--- WHAT IS NEEDED ---
Transcribe the data below verbatim from the line with "Definition effective_missed_policy (p" to the line with "Record RecoveryBatch := mkBatch". Include both of those lines.

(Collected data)

(* ===== verification/Schedule.v ===== *)
(** * Schedules and triggers

    Models [crates/hf-scheduler/src/{store,config,interval,onetime,cron,trigger}.rs]
    and the recovery data of [recovery.rs] a schedule embeds.  Instants and
    durations are nanoseconds; chrono and croner are interfaces.  The clock is an
    argument. *)
From S2P Require Import Prelude.

(** ** Interfaces: chrono *)
Class Chrono := mkChrono {
  instant : Z -> Prop;
  checked_add_signed : Z -> Z -> option Z;
  try_seconds : Z -> option Z;
  num_seconds : Z -> Z;
  num_minutes : Z -> Z;
}.
(** What chrono documents: [DateTime<Utc>] spans an interval of about 262000
    years around the epoch, addition fails outside it, [TimeDelta] holds up to
    [i64::MAX] milliseconds, and whole units truncate toward zero. *)
Class ChronoLaws (C : Chrono) : Prop := mkChronoLaws {
  instant_convex t u v : instant t -> instant v -> t <= u <= v -> instant u;
  instant_bound t : instant t -> Z.abs t <= 10 ^ 13 * 10 ^ 9;
  add_spec t d u : instant t -> checked_add_signed t d = Some u <-> instant u /\ u = t + d;
  try_seconds_spec s :
    try_seconds s = if Z.abs s <=? i64_MAX / 1000 then Some (s * 10 ^ 9) else None;
  num_seconds_spec d : num_seconds d = Z.quot d (10 ^ 9);
  num_minutes_spec d : num_minutes d = Z.quot d (60 * 10 ^ 9);
}.

(** ** Interfaces: croner and chrono-tz *)
Class Croner := mkCroner {
  CronPattern : Type;
  Tz : Type;
  parse_pattern : string -> option CronPattern;
  parse_tz : string -> option Tz;
  find_next_occurrence : CronPattern -> option Tz -> Z -> option Z;
  is_time_matching : CronPattern -> option Tz -> Z -> bool;
}.
(** [find_next_occurrence(_, false)] is documented to search strictly after. *)
Class CronerLaws (K : Croner) : Prop :=
  next_later p tz t u : find_next_occurrence p tz t = Some u -> t < u.

(** ** Configuration *)
Inductive MissedPolicy := CatchUp | Skip | Backfill.
#[export] Instance MissedPolicy_eq_dec : EqDecision MissedPolicy.
Proof. solve_decision. Defined.
Inductive ConcurrencyPolicy := Allow | SkipIfRunning | Queue | CancelPrevious.
#[export] Instance ConcurrencyPolicy_eq_dec : EqDecision ConcurrencyPolicy.
Proof. solve_decision. Defined.

Record EventFilter := mkFilter { field : string; pattern : string }.
#[export] Instance EventFilter_eq_dec : EqDecision EventFilter.
Proof. solve_decision. Defined.

Inductive TriggerConfig :=
| Cron (expression timezone : string)
| Interval (interval_secs : Z)
| Event (event_type : string) (debounce_secs : Z) (filter : option EventFilter)
| OneTime (at_ : Z).

Record SchedulePolicies := mkPolicies {
  missed_policy : option MissedPolicy;
  concurrency_policy : option ConcurrencyPolicy;
  max_executions_per_hour : Z;
}.
Definition resolve_defaults (p : SchedulePolicies) (m : MissedPolicy) (c : ConcurrencyPolicy)
    : SchedulePolicies :=
  mkPolicies (Some (default m (missed_policy p))) (Some (default c (concurrency_policy p)))
    (max_executions_per_hour p).
Definition effective_missed_policy (p : SchedulePolicies) : MissedPolicy :=
  default Skip (missed_policy p).
Definition effective_concurrency_policy (p : SchedulePolicies) : ConcurrencyPolicy :=
  default SkipIfRunning (concurrency_policy p).

Inductive TriggerType := TCron | TInterval | TEvent | TOneTime.
#[export] Instance TriggerType_eq_dec : EqDecision TriggerType.
Proof. solve_decision. Defined.

Definition trigger_type_of (t : TriggerConfig) : TriggerType :=
  match t with
  | Cron _ _ => TCron
  | Interval _ => TInterval
  | OneTime _ => TOneTime
  | Event _ _ _ => TEvent
  end.

(** ** Recovery data *)
Inductive RecoveryCadence :=
| Fixed (interval : Z)
| CronCadence (expression timezone : string).
#[export] Instance RecoveryCadence_eq_dec : EqDecision RecoveryCadence.
Proof. solve_decision. Defined.

Record RecoveryBatch := mkBatch {
  schedule_id : string;
  first_fire : Z;
  cadence : RecoveryCadence;
  count : Z;
  b_trigger_type : TriggerType;
}.
#[export] Instance RecoveryBatch_eq_dec : EqDecision RecoveryBatch.
Proof. solve_decision. Defined.

Record RecoveryCheckpoint := mkCheckpoint {
  batch : RecoveryBatch;
  c_last_fire : Z;
}.
#[export] Instance RecoveryCheckpoint_eq_dec : EqDecision RecoveryCheckpoint.
Proof. solve_decision. Defined.

(** ** Schedules; [J] is the JSON value type *)
Record Schedule (J : Type) := mkSchedule {
  id : string;
  name : string;
  enabled : bool;
  trigger : TriggerConfig;
  workflow_id : string;
  parameter_values : J;
  policies : SchedulePolicies;
  description : string;
  tags : list string;
  created_at : Z;
  updated_at : Z;
  last_fire : option Z;
  recovery_pending : option RecoveryCheckpoint;
}.
Arguments mkSchedule {J}.
Arguments id {J}.
Arguments name {J}.
Arguments enabled {J}.
Arguments trigger {J}.
Arguments workflow_id {J}.
Arguments parameter_values {J}.
Arguments policies {J}.
Arguments description {J}.
Arguments tags {J}.
Arguments created_at {J}.
Arguments updated_at {J}.
Arguments last_fire {J}.
Arguments recovery_pending {J}.

Record FiredTrigger (J : Type) := mkFired {
  cascade_depth : Z;
  f_schedule_id : string;
  fired_at : Z;
  f_trigger_type : TriggerType;
  is_recovery : bool;
  event_payload : option J;
}.
Arguments mkFired {J}.
Arguments cascade_depth {J}.
Arguments f_schedule_id {J}.
Arguments fired_at {J}.
Arguments f_trigger_type {J}.
Arguments is_recovery {J}.
Arguments event_payload {J}.

Section schedule.
Context {J : Type}.
Implicit Types (s : Schedule J) (ss : list (Schedule J)).

Definition with_last_fire (t : option Z) s : Schedule J :=
  mkSchedule (id s) (name s) (enabled s) (trigger s) (workflow_id s) (parameter_values s) (policies s)
    (description s) (tags s) (created_at s) (updated_at s) t (recovery_pending s).
Definition with_pending (c : option RecoveryCheckpoint) s : Schedule J :=
  mkSchedule (id s) (name s) (enabled s) (trigger s) (workflow_id s) (parameter_values s) (policies s)
    (description s) (tags s) (created_at s) (updated_at s) (last_fire s) c.
Definition with_enabled (b : bool) (now : Z) s : Schedule J :=
  mkSchedule (id s) (name s) b (trigger s) (workflow_id s) (parameter_values s) (policies s)
    (description s) (tags s) (created_at s) now (last_fire s) (recovery_pending s).

(** ** The store: [ScheduleStore.schedules] *)
Definition register ss s : list (Schedule J) :=
  filter (fun x => id x <> id s) ss ++ [s].
Definition get ss (i : string) : option (Schedule J) :=
  find_map (fun x => if String.eqb (id x) i then Some x else None) ss.
(** [iter_mut().find(..)]: change the first schedule of this identity. *)
Fixpoint update_first (i : string) (f : Schedule J -> Schedule J) ss : list (Schedule J) :=
  match ss with
  | [] => []
  | x :: ss => if String.eqb (id x) i then f x :: ss else x :: update_first i f ss
  end.
Definition contains ss (i : string) : bool := existsb (fun x => String.eqb (id x) i) ss.
Definition update ss s : list (Schedule J) * bool :=
  (update_first (id s) (fun _ => s) ss, contains ss (id s)).
Definition list_enabled ss : list (Schedule J) := filter (fun x => enabled x = true) ss.
Definition is_cron (t : TriggerConfig) : bool := match t with Cron _ _ => true | _ => false end.
Definition set_enabled ss (i : string) (b : bool) (now : Z) : list (Schedule J) * bool :=
  (update_first i (fun x =>
     with_enabled b now
       (if b && negb (enabled x) && is_cron (trigger x) then with_last_fire (Some now) x else x)) ss,
   contains ss i).
Definition remove ss (i : string) : list (Schedule J) * bool :=
  let ss' := filter (fun x => id x <> i) ss in (ss', (length ss' <? length ss)%nat).
Definition update_last_fire ss (i : string) (time : Z) : list (Schedule J) :=
  update_first i (fun x =>
    if from_option (fun current => current <? time) true (last_fire x)
    then with_last_fire (Some time) x else x) ss.
End schedule.

(** ** Triggers *)
Section triggers.
Context `{C : Chrono} `{K : Croner}.

Definition interval_duration (interval_secs : Z) : option Z :=
  if interval_secs =? 0 then None
  else seconds ← i64_of interval_secs; try_seconds seconds.
Definition interval_next_fire (interval_secs after : Z) : option Z :=
  d ← interval_duration interval_secs; checked_add_signed after d.
Definition interval_validate (interval_secs now : Z) : Result string unit :=
  match interval_next_fire interval_secs now with
  | None => Err "interval must be positive and fit the supported calendar"
  | Some _ => Ok tt
  end.

Record OneTimeSchedule := mkOneTime { at_ : Z; fired : bool }.
Definition should_fire (o : OneTimeSchedule) (now : Z) : bool := negb (fired o) && (at_ o <=? now).

Definition cron_tz (timezone : string) : option Tz :=
  let name := trim timezone in
  if String.eqb name "" || String.eqb (to_ascii_lowercase name) "utc" then None else parse_tz name.
Definition cron_is_valid (expression : string) : bool :=
  match parse_pattern expression with Some _ => true | None => false end.
Definition cron_next_fire (expression timezone : string) (after : Z) : option Z :=
  cron ← parse_pattern expression; find_next_occurrence cron (cron_tz timezone) after.
Definition cron_matches (expression timezone : string) (time : Z) : bool :=
  match parse_pattern expression with
  | None => false
  | Some cron => is_time_matching cron (cron_tz timezone) time
  end.

Definition due_by (next : option Z) (now : Z) : bool :=
  match next with Some next => next <=? now | None => false end.

Definition evaluate_trigger {J} (s : Schedule J) (now : Z) : option (FiredTrigger J) :=
  if negb (enabled s) then None
  else
    let should :=
      match trigger s with
      | Cron expression timezone =>
          due_by (cron_next_fire expression timezone (default (created_at s) (last_fire s))) now
      | Interval interval_secs =>
          match last_fire s with
          | Some last => due_by (interval_next_fire interval_secs last) now
          | None => match interval_next_fire interval_secs now with Some _ => true | None => false end
          end
      | OneTime at_ =>
          match last_fire s with None => should_fire (mkOneTime at_ false) now | Some _ => false end
      | Event _ _ _ => false
      end in
    if should
    then Some (mkFired 0 (id s) now (trigger_type_of (trigger s)) false None)
    else None.
Definition evaluate_all {J} (ss : list (Schedule J)) (now : Z) : list (FiredTrigger J) :=
  omap (fun s => evaluate_trigger s now) ss.

(** [SchedulerManager::cursor_time]. *)
Definition cursor_time {J} (f : FiredTrigger J) (now : Z) : Z :=
  if is_recovery f then fired_at f else Z.max (fired_at f) now.
End triggers.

--- RESPONSE AREA ---
Definition effective_missed_policy (p : SchedulePolicies) : MissedPolicy :=
  default Skip (missed_policy p).
Definition effective_concurrency_policy (p : SchedulePolicies) : ConcurrencyPolicy :=
  default SkipIfRunning (concurrency_policy p).

Inductive TriggerType := TCron | TInterval | TEvent | TOneTime.
#[export] Instance TriggerType_eq_dec : EqDecision TriggerType.
Proof. solve_decision. Defined.

Definition trigger_type_of (t : TriggerConfig) : TriggerType :=
  match t with
  | Cron _ _ => TCron
  | Interval _ => TInterval
  | OneTime _ => TOneTime
  | Event _ _ _ => TEvent
  end.

(** ** Recovery data *)
Inductive RecoveryCadence :=
| Fixed (interval : Z)
| CronCadence (expression timezone : string).
#[export] Instance RecoveryCadence_eq_dec : EqDecision RecoveryCadence.
Proof. solve_decision. Defined.

Record RecoveryBatch := mkBatch {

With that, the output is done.